# Work instruction
Copy out every line of the records in which "None" can be found.

[Dataset entries]
Definition CFE_TIME_Micro2SubSecs (MicroSeconds : Z) : Z :=
  if 999999 <? MicroSeconds then 0xFFFFFFFF
  else OS_TimeGetSubsecondsPart (OS_TimeAssembleFromNanoseconds 0 (u32 (MicroSeconds * 1000))).

(** ** Printing

    All variables are 32 bit unsigned. *)

Definition CFE_MISSION_TIME_EPOCH_YEAR : Z := 1980.
Definition CFE_MISSION_TIME_EPOCH_DAY : Z := 1.
Definition CFE_MISSION_TIME_EPOCH_HOUR : Z := 0.
Definition CFE_MISSION_TIME_EPOCH_MINUTE : Z := 0.
Definition CFE_MISSION_TIME_EPOCH_SECOND : Z := 0.

(** The loop that carries seconds into minutes. *)
Fixpoint carry_seconds (fuel : nat) (NumberOfMinutes NumberOfSeconds : Z) : option (Z * Z) :=
  if 60 <=? NumberOfSeconds then
    match fuel with
    | O => None
    | S fuel => carry_seconds fuel (u32 (NumberOfMinutes + 1)) (u32 (NumberOfSeconds - 60))
    end
  else Some (NumberOfMinutes, NumberOfSeconds).

Definition days_in_year (NumberOfYears : Z) : Z :=
  if NumberOfYears mod 4 =? 0 then
    if negb (NumberOfYears mod 100 =? 0) then 366
    else if NumberOfYears mod 400 =? 0 then 366 else 365
  else 365.

(** The loop that counts years. *)
Fixpoint count_years (fuel : nat) (NumberOfYears NumberOfDays : Z) : option (Z * Z) :=
  let DaysInThisYear := days_in_year NumberOfYears in
  if NumberOfDays <? DaysInThisYear then Some (NumberOfYears, NumberOfDays)
  else match fuel with
       | O => None
       | S fuel => count_years fuel (u32 (NumberOfYears + 1)) (u32 (NumberOfDays - DaysInThisYear))
       end.

Definition digit (n : Z) : Z := 48 + n.

(** What CFE_TIME_Print writes to its buffer; [None] in place of the buffer is NULL.
    The loops run less than twice and less than 137 times. *)
Definition CFE_TIME_Print (PrintBuffer : ptr (list Z)) (TimeToPrint : CFE_TIME_SysTime_t) : option (ptr (list Z)) :=
  match PrintBuffer with
  | None => Some None
  | Some _ =>
      let NumberOfMinutes := u32 (Seconds TimeToPrint / 60 + CFE_MISSION_TIME_EPOCH_MINUTE) in
      let NumberOfSeconds := u32 (Seconds TimeToPrint mod 60 + CFE_MISSION_TIME_EPOCH_SECOND) in
      '(NumberOfMinutes, NumberOfSeconds) ← carry_seconds 2 NumberOfMinutes NumberOfSeconds;
      let NumberOfHours := u32 (NumberOfMinutes / 60 + CFE_MISSION_TIME_EPOCH_HOUR) in
      let NumberOfMinutes := NumberOfMinutes mod 60 in
      let NumberOfDays := u32 (NumberOfHours / 24 + (CFE_MISSION_TIME_EPOCH_DAY - 1)) in
      let NumberOfHours := NumberOfHours mod 24 in
      '(NumberOfYears, NumberOfDays) ← count_years 137 CFE_MISSION_TIME_EPOCH_YEAR NumberOfDays;
      let NumberOfDays := u32 (NumberOfDays + 1) in
      let NumberOfMicros := CFE_TIME_Sub2MicroSecs (Subseconds TimeToPrint) / 10 in
      let y1 := NumberOfYears mod 1000 in
      let y2 := y1 mod 100 in
      let d1 := NumberOfDays mod 100 in
      let m1 := NumberOfMicros mod 10000 in
      let m2 := m1 mod 1000 in
      let m3 := m2 mod 100 in
      Some (Some
        ([digit (NumberOfYears / 1000); digit (y1 / 100); digit (y2 / 10); digit (y2 mod 10); 45;
          digit (NumberOfDays / 100); digit (d1 / 10); digit (d1 mod 10); 45;
          digit (NumberOfHours / 10); digit (NumberOfHours mod 10); 58;
          digit (NumberOfMinutes / 10); digit (NumberOfMinutes mod 10); 58;
          digit (NumberOfSeconds / 10); digit (NumberOfSeconds mod 10); 46;
          digit (NumberOfMicros / 10000); digit (m1 / 1000); digit (m2 / 100); digit (m3 / 10); digit (m3 mod 10); 0]))
  end.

# Task result
    | O => None
       | O => None
(** What CFE_TIME_Print writes to its buffer; [None] in place of the buffer is NULL.
  | None => Some None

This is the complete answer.